Mi segunda debilidad, expuesta en estos poemas con honrada energía, es la guerra ante la injusticia; hartos de tanto mequetrefe que nos promete un futuro bienhechor, ¿no estamos acaso cansados, devastados moralmente? Un cansancio metafísico, siempre presentido y a la vez vivido. ¿Nunca se irán todas estas personas, lacras bípedas, miserables que gobiernan, lucran y le arrebatan el alma a su comunidad? En Entera nueva encontrarán eco o raíz de este agravio indecente. «No se naufraga hasta que se ha bebido todo el mar», escribe Melisa, en «Zíngara». Pues así me encuentro yo, como tantos: ahogado de beberme el mar, náufrago, eremita marino a causa de mis ideales, que son agua que trasmina y se va.
La tercera de mis pasiones o debilidades no podría ser otra: es la palabra en la historia humana. En Entera nueva la palabra y el lenguaje son la clave o la esencia de las dudas y certezas, del misterio y la afirmación, pero también rodeo festivo en la geografía del cementerio: Melisa ausculta los orígenes de la palabra y su ser, se pregunta y responde con la fuerza y el vigor de la palabra misma. No podemos decir lo que queremos expresar, pero la palabra es un eufemismo, una compleja y traidora manera de darse a los otros, a nosotros, porque jamás podremos transmitir la sangre de nuestro canto o pensamiento: la palabra es filantropía que hemos edificado a lo largo de los siglos; mejor: que nos acompaña desde niña, cuando fuimos casi piedras.

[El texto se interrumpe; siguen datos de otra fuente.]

(** [strings.TrimSpace(s) == ""]: every rune is a space of Unicode. *)
Fixpoint blank (s : bytes) : bool :=
  match s with
  | [] => true
  | (x09 | x0a | x0b | x0c | x0d | x20) :: s => blank s
  | xc2 :: (x85 | xa0) :: s => blank s
  | xe1 :: x9a :: x80 :: s => blank s
  | xe2 :: x80 :: b :: s =>
      (between 128 138 b || between 168 169 b || between 175 175 b) && blank s
  | xe2 :: x81 :: x9f :: s => blank s
  | xe3 :: x80 :: x80 :: s => blank s
  | _ => false
  end.

(** ** Tables with keys of a fixed length *)

(** [pkg/wkdb/key/key.go] [NewMessageColumnKey] *)
Definition NewMessageColumnKey (channelId : string) (channelType messageSeq : Z)
    (columnName : name2)
  : res bytes :=
  make (t_Size TableMessage) (header TableMessage dataTypeTable ++
    [WUint 8 4 (channelToNum channelId channelType); WUint 8 12 messageSeq;
     WByte 20 columnName.1; WByte 21 columnName.2]).

(** [pkg/wkdb/key/key.go] [NewMessageColumnKeyWithPrimary] *)
Definition NewMessageColumnKeyWithPrimary (primary : bytes) (columnName : name2) : res bytes :=
  make (t_Size TableMessage) (header TableMessage dataTypeTable ++
    [WCopy 4 primary; WByte 20 columnName.1; WByte 21 columnName.2]).

(** [pkg/wkdb/key/key.go] [NewMessagePrimaryKey] *)
Definition NewMessagePrimaryKey (channelId : string) (channelType messageSeq : Z) : res bytes :=
  make 20 (header TableMessage dataTypeTable ++
    [WUint 8 4 (channelToNum channelId channelType); WUint 8 12 messageSeq]).

(** [pkg/wkdb/key/key.go] [NewMessageLowKey] *)
Definition NewMessageLowKey : res bytes :=
  make 12 (header TableMessage dataTypeTable ++
    [WUint 8 4 0; WUint 8 12 0]).

(** [pkg/wkdb/key/key.go] [NewMessageHighKey] *)
Definition NewMessageHighKey : res bytes :=
  make 12 (header TableMessage dataTypeTable ++
    [WUint 8 4 MaxUint64; WUint 8 12 MaxUint64]).

(** [pkg/wkdb/key/key.go] [NewChannelLastMessageSeqKey] *)
Definition NewChannelLastMessageSeqKey (channelId : string) (channelType : Z) : res bytes :=
  make 12 (header TableMessage dataTypeOther ++
    [WUint 8 4 (channelToNum channelId channelType)]).

(** [pkg/wkdb/key/key.go] [ParseMessageColumnKey] *)
Definition ParseMessageColumnKey (key : bytes) : res (option (Z * name2)) :=
  if negb (length key =? t_Size TableMessage)%nat then Ok None
  else
    let! messageSeq := read_uint 8 12 key in
    let! columnName0 := read_byte 20 key in
    let! columnName1 := read_byte 21 key in
    Ok (Some (messageSeq, (columnName0, columnName1))).

(** [pkg/wkdb/key/key.go] [NewMessageIndexMessageIdKey] *)
Definition NewMessageIndexMessageIdKey (messageId : Z) : res bytes :=
  make (t_IndexSize TableMessage) (header TableMessage dataTypeIndex ++
    [WByte 4 (index TableMessage "MessageId").1; WByte 5 (index TableMessage "MessageId").2;
     WUint 8 6 messageId]).
(* ===== verification/WkKeyLaws.v ===== *)
(** * What the keys of the database stand for

    A key under which something is stored stands for a table, a kind of data and
    the values of its fields ([logical]); names of channels and users appear as
    their hashes.  [call] has every call of [WkKey] that makes such a key.

    - [encode_inj]: the shapes of the tables are such that the bytes determine
      what they stand for.
    - [build_spec]: every call returns the bytes of its layout.
    - [KeyProps]: the keys of different things are different, keys are parsed
      back, and a scan between two bounds sees exactly what it is meant to. *)

From Stdlib Require Import Strings.Byte.
From S2P Require Import Prelude RaftTypes WkProto KeyBytes WkTables WkKey.

(** ** Logical keys *)

Inductive fld :=
| F64 (v : Z)
| F32 (v : Z)
| F2 (n : name2)
| F16 (bs : bytes)
| FRest (bs : bytes).

Definition fld_bytes (f : fld) : bytes :=
  match f with
  | F64 v => be_bytes 8 v
  | F32 v => be_bytes 4 v
  | F2 n => [n.1; n.2]
  | F16 bs => bs
  | FRest bs => bs
  end.

Definition fld_ok (f : fld) : Prop :=
  match f with
  | F64 v => is_u64 v
  | F32 v => is_u32 v
  | F16 bs => length bs = 16%nat
  | _ => True
  end.

(** The width of a field; [None] is the rest of the key. *)
Definition fld_shape (f : fld) : option nat :=
  match f with
  | F64 _ => Some 8%nat
  | F32 _ => Some 4%nat
  | F2 _ => Some 2%nat
  | F16 _ => Some 16%nat
  | FRest _ => None
  end.

Record logical := mkLogical {
  lk_id : name2;
  lk_kind : dataType;
  lk_fields : list fld
}.

Definition prefix4 (id : name2) (kind : dataType) : bytes := [id.1; id.2; dataType_byte kind; x00].
Definition encode_key (l : logical) : bytes :=
  prefix4 (lk_id l) (lk_kind l) ++ flat_map fld_bytes (lk_fields l).

#[export] Instance dataType_eq_dec : EqDecision dataType.
Proof. solve_decision. Defined.

(** *** Shapes *)

Record shape := mkShape {
  sh_id : name2;
  sh_kind : dataType;
  sh_widths : list (option nat)
}.
#[export] Instance shape_eq_dec : EqDecision shape.
Proof. solve_decision. Defined.

Definition shape_of (l : logical) : shape :=
  mkShape (lk_id l) (lk_kind l) (fld_shape <$> lk_fields l).

(** The length of a shape, when it is fixed. *)
Fixpoint total (ws : list (option nat)) : option nat :=
  match ws with
  | [] => Some O
  | Some w :: ws => n ← total ws; Some (w + n)%nat
  | None :: _ => None
  end.

(** Two shapes that cannot be confused. *)
Definition apart (s s' : shape) : bool :=
  bool_decide (s = s') || negb (bool_decide (sh_id s = sh_id s')) ||
  negb (bool_decide (sh_kind s = sh_kind s')) ||
  match total (sh_widths s), total (sh_widths s') with
  | Some n, Some n' => negb (n =? n')%nat
  | _, _ => false
  end.

Lemma fld_length f w : fld_ok f -> fld_shape f = Some w -> length (fld_bytes f) = w.
Proof. destruct f; simpl; intros H [= <-]; try apply be_bytes_length; done. Qed.

Lemma fields_length fs n :
  Forall fld_ok fs -> total (fld_shape <$> fs) = Some n -> length (flat_map fld_bytes fs) = n.
Proof.
  intros H. revert n. induction H as [|f fs Hf _ IH]; intros n; [by intros [= <-]|].
  rewrite !fmap_cons. cbn [total flat_map]. destruct (fld_shape f) as [w|] eqn:E; [|done].
  intros (m & Hm & [= <-])%bind_Some. by rewrite length_app, (fld_length f w Hf E), (IH m Hm).
Qed.

Lemma fld_inj f f' :
  fld_ok f -> fld_ok f' -> fld_shape f = fld_shape f' -> fld_bytes f = fld_bytes f' -> f = f'.
Proof.
  destruct f as [v|v|n|bs|bs], f' as [v'|v'|n'|bs'|bs']; try done; simpl; intros H H' _ E; f_equal;
    try done.
  - by apply (be_bytes_inj 8).
  - by apply (be_bytes_inj 4).
  - injection E. destruct n, n'. simpl. congruence.
Qed.

(** A field of variable length is the last one. *)
Fixpoint rest_last (ws : list (option nat)) : bool :=
  match ws with
  | [] => true
  | Some _ :: ws => rest_last ws
  | None :: ws => bool_decide (ws = [])
  end.

Lemma fields_inj fs fs' :
  Forall fld_ok fs -> Forall fld_ok fs' -> fld_shape <$> fs = fld_shape <$> fs' ->
  rest_last (fld_shape <$> fs) = true ->
  flat_map fld_bytes fs = flat_map fld_bytes fs' -> fs = fs'.
Proof.
  intros H. revert fs'. induction H as [|f fs Hf _ IH]; intros [|f' fs'] H'; try done.
  apply Forall_cons in H' as [Hf' H']. rewrite !fmap_cons. cbn [flat_map rest_last].
  intros [= Hs Hss] Hr E. destruct (fld_shape f) as [w|] eqn:Ew.
  - apply app_inj_1 in E as [E1 E2];
      [|rewrite (fld_length f w), (fld_length f' w) by congruence; done].
    f_equal; [|by apply IH]. apply fld_inj; congruence.
  - apply bool_decide_eq_true in Hr. rewrite Hr in Hss. destruct fs, fs'; try done.
    simpl in E. rewrite !app_nil_r in E. f_equal. apply fld_inj; congruence.
Qed.

Lemma dataType_byte_inj a b : dataType_byte a = dataType_byte b -> a = b.
Proof. by destruct a, b. Qed.

(** Keys with shapes that are apart stand for the same thing when their bytes
    are the same. *)
Lemma encode_inj l l' :
  Forall fld_ok (lk_fields l) -> Forall fld_ok (lk_fields l') ->
  apart (shape_of l) (shape_of l') = true -> rest_last (sh_widths (shape_of l)) = true ->
  encode_key l = encode_key l' -> l = l'.
Proof.
  destruct l as [[i1 i2] k fs], l' as [[i1' i2'] k' fs']. unfold encode_key, shape_of, prefix4. simpl.
  intros H H' Ha Hr [= <- <- Ek%dataType_byte_inj E]. subst k'.
  unfold apart in Ha. simpl in Ha. rewrite !orb_true_iff in Ha.
  destruct Ha as [[[Ha|Ha]|Ha]|Ha].
  - apply bool_decide_eq_true in Ha. injection Ha as Ha. f_equal. by apply fields_inj.
  - by rewrite bool_decide_eq_true_2 in Ha.
  - by rewrite bool_decide_eq_true_2 in Ha.
  - exfalso. destruct (total (fld_shape <$> fs)) as [n|] eqn:En; [|done].
    destruct (total (fld_shape <$> fs')) as [n'|] eqn:En'; [|done].
    apply (fields_length fs) in En; [|done]. apply (fields_length fs') in En'; [|done].
    rewrite E in En. destruct (Nat.eqb_spec n n'); [done|congruence].
Qed.

(** ** The calls *)

(** Every call that makes a key under which something is stored. *)
Inductive call :=
| KMessageColumn (channelId : string) (channelType messageSeq : Z) (columnName : name2)
| KMessageColumnPrimary (primary : bytes) (columnName : name2)
| KLastMessageSeq (channelId : string) (channelType : Z)
| KMessageId (messageId : Z)
| KMessageFromUid (uid : string) (primaryKey : bytes)
| KMessageClientMsgNo (clientMsgNo : string) (primaryKey : bytes)
| KMessageTimestamp (timestamp : Z) (primaryKey : bytes)
| KUserColumn (id : Z) (columnName : name2)
| KUserIndex (indexName : name2) (columnValue : Z)
| KUserSecond (indexName : name2) (columnValue id : Z)
| KDeviceColumn (id : Z) (columnName : name2)
| KDeviceIndex (indexName : name2) (columnValue : Z)
| KDeviceSecond (indexName : name2) (columnValue id : Z)
| KSubscriberColumn (channelId : string) (channelType id : Z) (columnName : name2)
| KSubscriberIndex (channelId : string) (channelType : Z) (indexName : name2) (primaryKey : Z)
| KSubscriberSecond (channelId : string) (channelType : Z) (indexName : name2)
    (columnValue id : Z)
| KSubscriberChannelRelationColumn (id : Z) (columnName : name2)
| KChannelInfoColumn (id : Z) (columnName : name2)
| KChannelInfoIndex (indexName : name2) (columnValue : Z)
| KChannelInfoSecond (indexName : name2) (columnValue id : Z)
| KDenylistColumn (channelId : string) (channelType id : Z) (columnName : name2)
| KDenylistIndex (channelId : string) (channelType : Z) (indexName : name2) (primaryKey : Z)
| KDenylistSecond (channelId : string) (channelType : Z) (indexName : name2) (columnValue id : Z)
| KAllowlistColumn (channelId : string) (channelType id : Z) (columnName : name2)
| KAllowlistIndex (channelId : string) (channelType : Z) (indexName : name2) (primaryKey : Z)
| KAllowlistSecond (channelId : string) (channelType : Z) (indexName : name2) (columnValue id : Z)
| KConversationColumn (uid : string) (primaryKey : Z) (columnName : name2)
| KConversationChannel (uid channelId : string) (channelType : Z)
| KConversationSecond (uid : string) (indexName : name2) (indexValue primaryKey : Z)
| KMessageNotifyQueue (messageId : Z)
| KChannelClusterConfigColumn (primaryKey : Z) (columnName : name2)
| KChannelClusterConfigIndex (channelId : string) (channelType : Z)
| KChannelClusterConfigSecond (indexName : name2) (columnValue primaryKey : Z)
| KLeaderTerm (shardNo : string) (term : Z)
| KChannelCommon (channelId : string) (channelType : Z) (columnName : name2)
| KTotal (columnName : name2)
| KSystemUidColumn (id : Z) (columnName : name2)
| KLocalUser (channelId : string) (channelType : Z) (uid : string)
| KTesterColumn (id : Z) (columnName : name2)
| KPluginColumn (id : Z) (columnName : name2)
| KPluginUserColumn (pluginId : Z) (columnName : name2)
| KPluginUserSecond (indexName : name2) (columnValue id : Z)
| KEventClientSeq (channelId : string) (channelType : Z) (clientMsgNo : string) (msgEventSeq : Z)
| KEventKeySeq (channelId : string) (channelType : Z) (clientMsgNo eventKey : string)
    (msgEventSeq : Z)
| KEventID (channelId : string) (channelType : Z) (clientMsgNo eventID : string)
| KEventState (channelId : string) (channelType : Z) (clientMsgNo eventKey : string)
| KEventSeq (channelId : string) (channelType : Z) (clientMsgNo : string)
| KOutbox (channelID : string) (channelType messageSeq messageID : Z)
| KOutboxFloor (channelID : string) (channelType : Z)
| KQuarantine (rawKey : bytes)
| KOutboxState (rawKey : bytes).
(** ** Deny list *)

(** [pkg/wkdb/denylist.go] [(wk *wukongDB) incChannelInfoDenylistCount] *)
Definition incChannelInfoDenylistCount (db : DB) (id count : Z) (w : list wop)
  : res (option (list wop)) :=
  incChannelInfoColumnCount db id (column TableChannelInfo "DenylistCount")
    (secondIndex TableChannelInfo "DenylistCount") count w.
(** [pkg/wkdb/denylist.go] [(wk *wukongDB) writeDenylist] *)
Definition writeDenylist := writeMember DenylistTable.
(** [pkg/wkdb/denylist.go] [(wk *wukongDB) deleteDenylistIndex] *)
Definition deleteDenylistIndex := deleteMemberIndex DenylistTable.
(** [pkg/wkdb/denylist.go] [(wk *wukongDB) deleteAllDenylistIndex] *)
Definition deleteAllDenylistIndex := deleteAllMemberIndex DenylistTable.
(** [pkg/wkdb/denylist.go] [(wk *wukongDB) removeDenylist] *)
Definition removeDenylist := removeMember DenylistTable.
(** [pkg/wkdb/denylist.go] [(wk *wukongDB) iterateDenylist] *)
Definition iterateDenylist {A} := @iterateMember DenylistTable A.
(** [pkg/wkdb/denylist.go] [(wk *wukongDB) getDenylistByUids] *)
Definition getDenylistByUids := getMembersByUids DenylistTable.
(** [pkg/wkdb/denylist.go] [(wk *wukongDB) GetDenylist] *)
Definition GetDenylist := getMembers DenylistTable.

Definition identified (m : Member) : Member := {| m with mb_Id := HashWithString (mb_Uid m) |}.

(** [pkg/wkdb/denylist.go] [(wk *wukongDB) AddDenylist] *)
Definition AddDenylist (wk : wukongDB) (channelId : string) (channelType : Z)
    (members : list Member) : res (wukongDB * option GoError) :=
  let! (i, db) := channelDb wk channelId channelType in
  let! w := batchOf (writeDenylist channelId channelType) (map identified members) in
  let! w := incChannelInfoDenylistCount db (getChannelPrimaryKey channelId channelType)
              (len members) w in
  match w with
  | None => Ok (wk, Some (ErrOther "get"))
  | Some w =>
      match commit wk i db w with
      | None => Ok (wk, Some commitErr)
      | Some wk =>
          Ok (set_permissions wk (BatchSetDenylistExists (wk_permissionCache wk) channelId
                                    channelType (map mb_Uid members) true), None)
      end
  end.
Lemma time_writes_ok h i col tm :
  Forall (wop_in (t_Id tb) h) (time_writes h i col tm) /\ Forall (sets_row h i) (time_writes h i col tm).
Proof.
  destruct tm as [tm|]; [|by split]. split.
  - apply Forall_cons. split; [apply row_in|]. apply Forall_singleton, sidx_in.
  - apply Forall_cons. split; [left; eauto|]. apply Forall_singleton. right. apply sidx_not_row.
Qed.

Lemma time_writes_idx h i col tm m name v :
  apply_wops m (time_writes h i col tm) !! idx tb name h v = m !! idx tb name h v.
Proof.
  destruct tm as [tm|]; [|done]. simpl.
  rewrite lookup_insert_ne by (apply not_eq_sym, idx_not_sidx).
  by rewrite lookup_insert_ne by apply row_not_idx.
Qed.

Lemma time_writes_row h i col tm m i' col' :
  is_u64 i -> is_u64 i' ->
  apply_wops m (time_writes h i col tm) !! row tb h i' col' =
  match tm with
  | Some tm => if decide (i' = i /\ col' = column tb col) then Some (time_bytes tm)
               else m !! row tb h i' col'
  | None => m !! row tb h i' col'
  end.
Proof.
  intros Hi Hi'. destruct tm as [tm|]; [|done]. simpl.
  rewrite lookup_insert_ne by (apply not_eq_sym, row_not_sidx).
  destruct (decide _) as [[-> ->]|Hne]; [by rewrite lookup_insert_eq|].
  apply lookup_insert_ne. intros E. apply Hne. apply rows_apart in E as [-> ->]; done.
Qed.

Definition member_ok (mb : Member) : Prop :=
  User (mb_Uid mb) /\ mb_Id mb = hash (mb_Uid mb) /\
  time_ok (mb_CreatedAt mb) /\ time_ok (mb_UpdatedAt mb).

Definition member_writes (h : Z) (mb : Member) : list wop :=
  [WSet (row tb h (mb_Id mb) (column tb "Uid")) (str_bytes (mb_Uid mb));
   WSet (idx tb tl_indexName h (mb_Id mb)) (be_bytes 8 (mb_Id mb))] ++
  time_writes h (mb_Id mb) "CreatedAt" (mb_CreatedAt mb) ++
  time_writes h (mb_Id mb) "UpdatedAt" (mb_UpdatedAt mb).

Lemma writeMember_eq c t mb :
  mb_Id mb = hash (mb_Uid mb) -> writeMember T c t mb = Ok (member_writes (num c t) mb).
Proof.
  intros Hid. unfold writeMember. rewrite tl_ColumnKey. simpl. rewrite tl_IndexKey. simpl.
  rewrite !writeTime_eq. simpl. by rewrite tl_written.
Qed.

Lemma columns_apart :
  column tb "Uid" <> column tb "CreatedAt" /\ column tb "Uid" <> column tb "UpdatedAt" /\
  column tb "CreatedAt" <> column tb "UpdatedAt".
Proof.
  destruct tl_columns as (H1 & H2 & _). split_and!; intros E.
  - rewrite E in H1. by rewrite bcompare_refl in H1.
  - rewrite E in H1. rewrite bcompare_antisym, H2 in H1. done.
  - rewrite E in H2. by rewrite bcompare_refl in H2.
Qed.

Lemma member_writes_in h mb :
  Forall (wop_in (t_Id tb) h) (member_writes h mb) /\
  Forall (sets_row h (mb_Id mb)) (member_writes h mb).
Proof.
  unfold member_writes. rewrite !Forall_app, !Forall_cons, !Forall_nil.
  pose proof (time_writes_ok h (mb_Id mb) "CreatedAt" (mb_CreatedAt mb)) as [? ?].
  pose proof (time_writes_ok h (mb_Id mb) "UpdatedAt" (mb_UpdatedAt mb)) as [? ?].
  split_and!; try done; [apply row_in|apply idx_in|left; eauto|right; apply idx_not_row].
Qed.

(** Writing a member adds it to the list. *)
Lemma write_rep A c t m mb :
  member_ok mb -> chan_rep A c t m ->
  chan_rep (add_member A c t mb) c t (apply_wops m (member_writes (num c t) mb)).
Proof.
  intros (Hu & Hid & _ & _) R. pose proof (hash_u64 _ Hu) as Hi. rewrite <-Hid in Hi.
  destruct columns_apart as (N1 & N2 & N3). split.
  - intros u col Hus. pose proof (hash_u64 _ Hus) as Hi'. unfold member_writes.
    rewrite !apply_wops_app, !time_writes_row by done. simpl.
    rewrite lookup_insert_ne by (apply not_eq_sym, row_not_idx).
    unfold add_member. destruct (decide (u = mb_Uid mb)) as [->|Hne].
    + rewrite lookup_insert_eq, <-Hid. simpl. unfold cell. cbn [fst snd].
      destruct (decide (col = column tb "Uid")) as [->|Nu].
      { rewrite lookup_insert_eq. destruct (mb_CreatedAt mb), (mb_UpdatedAt mb); simpl;
          rewrite ?decide_False by tauto; done. }
      rewrite lookup_insert_ne by (intros [_ E]%rows_apart; congruence).
      rewrite Hid, (cr_row _ _ _ _ R) by done. unfold cell.
      destruct (mb_CreatedAt mb), (mb_UpdatedAt mb), (A !! _) as [[]|]; simpl;
        repeat (case_decide; try (exfalso; intuition congruence)); done.
    + assert (hash u <> mb_Id mb) as Hni by (rewrite Hid; intros E; by apply Hne, user_inj).
      rewrite lookup_insert_ne by (intros [E _]%rows_apart; congruence).
      rewrite lookup_insert_ne by congruence.
      destruct (mb_CreatedAt mb), (mb_UpdatedAt mb); rewrite ?decide_False by tauto;
        by apply (cr_row _ _ _ _ R).
  - intros r v Hv.
    destruct (sets_row_only _ (mb_Id mb) _ _ _ _ (proj2 (member_writes_in _ _)) Hv) as [[v' Hv']|[col ->]];
      [by eapply cr_only|rewrite Hid; eauto].
  - intros u Hus. pose proof (hash_u64 _ Hus) as Hi'. unfold member_writes.
    rewrite !apply_wops_app, !time_writes_idx. simpl. unfold add_member.
    destruct (decide (u = mb_Uid mb)) as [->|Hne].
    + rewrite <-Hid, !lookup_insert_eq. by split; eauto.
    + rewrite !lookup_insert_ne; [by apply (cr_index _ _ _ _ R)|congruence|apply row_not_idx|].
      intros E%indexes_apart; [|done..]. apply Hne. by apply user_inj; [..|congruence].
Qed.

(** *** Deletes *)

(** Writes to the secondary indexes leave the rows and the index. *)
Definition second_only (w : wop) : Prop :=
  match w with
  | WSet k _ | WDelete k => exists r, k = prefix4 (t_Id tb) dataTypeSecondIndex ++ r
  | WDeleteRange lower upper => exists a b,
      lower = prefix4 (t_Id tb) dataTypeSecondIndex ++ a /\
      upper = prefix4 (t_Id tb) dataTypeSecondIndex ++ b
  end.

Lemma second_frame ws m kind r :
  Forall second_only ws -> kind <> dataTypeSecondIndex ->
  apply_wops m ws !! (prefix4 (t_Id tb) kind ++ r) = m !! (prefix4 (t_Id tb) kind ++ r).
Proof.
  intros Hws Hk. revert m. induction Hws as [|w ws Hw _ IH]; intros m; [done|].
  cbn [apply_wops foldl]. rewrite IH. destruct w as [k v|k|lower upper].
  - destruct Hw as [x ->]. apply lookup_insert_ne. by intros (_ & ? & _)%prefix4_inj.
  - destruct Hw as [x ->]. apply lookup_delete_ne. by intros (_ & ? & _)%prefix4_inj.
  - destruct Hw as (a & b & -> & ->). rewrite range_lookup.
    destruct (decide _) as [(x & E & _)%range_prefix|]; [|done]. by apply prefix4_inj in E as (_ & ? & _).
Qed.

Lemma second_frame_row ws m h i col :
  Forall second_only ws -> apply_wops m ws !! row tb h i col = m !! row tb h i col.
Proof. intros H. rewrite row_eq. by apply second_frame. Qed.
Lemma second_frame_idx ws m name h v :
  Forall second_only ws -> apply_wops m ws !! idx tb name h v = m !! idx tb name h v.
Proof. intros H. rewrite idx_eq. by apply second_frame. Qed.

Definition time_deletes (h i : Z) (col : string) (tm : option Z) : list wop :=
  match tm with
  | None => []
  | Some tm => [WDelete (sidx tb (secondIndex tb col) h (u64 tm) i)]
  end.

Definition member_deletes (h : Z) (mb : Member) : list wop :=
  [WDeleteRange (row tb h (mb_Id mb) MinColumnKey) (row tb h (mb_Id mb) MaxColumnKey);
   WDelete (idx tb tl_indexName h (mb_Id mb))] ++
  time_deletes h (mb_Id mb) "CreatedAt" (mb_CreatedAt mb) ++
  time_deletes h (mb_Id mb) "UpdatedAt" (mb_UpdatedAt mb).

Lemma removeMember_eq c t mb :
  mb_Id mb = hash (mb_Uid mb) -> removeMember T c t mb = Ok (member_deletes (num c t) mb).
Proof.
  intros Hid. unfold removeMember, deleteMemberIndex, member_deletes.
  rewrite !tl_ColumnKey. simpl. rewrite tl_IndexKey, tl_deleted by done. simpl.
  destruct (mb_CreatedAt mb), (mb_UpdatedAt mb); simpl;
    repeat (rewrite tl_SecondIndexKey; simpl); done.
Qed.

Finalmente, diré que en Entera nueva existe una ambición topográfica y lingüística desbordante; referencias al budismo, a la tradición vasca, a palabras inusuales que ya pocos comprenden, a regiones olvidadas y míticas, a la herbolaria y a todo lo que se liga a lo humano o nos ha dado tradición desde milenios atrás. Lo que resulta extraordinario es que aquí no gana el diccionario o el conocimiento aventurero, sino la rabia, la afirmación contundente, la duda y el odio a los agravios contemporáneos que sufre la humanidad; el desasosiego que nos imponen las palabras. Leyendo estas páginas recuerdo el lirismo culto y consciente de Vicente Huidobro, sus desplantes verbales, ansiosos; y entonces no me queda más que recordar el gusto, la experiencia de su lectura. Entera nueva es un libro que merece leerse con cuidado y con humildad; de lo contrario estaríamos comprendiendo a medias nuestro destino. Y después, amainada la tormenta y las velas quietas, serenas, tal como lo ha escrito Arzate en la última hoja de su libro: «Anda, ahora ve a amar».
Guillermo Fadanelli (Ciudad de México, 1960). Entre sus libros se encuentran Mariana constrictor(Almadía, 2011), Meditaciones desde el subsuelo (Almadía, 2017) y Lodo (Almadía, 2018).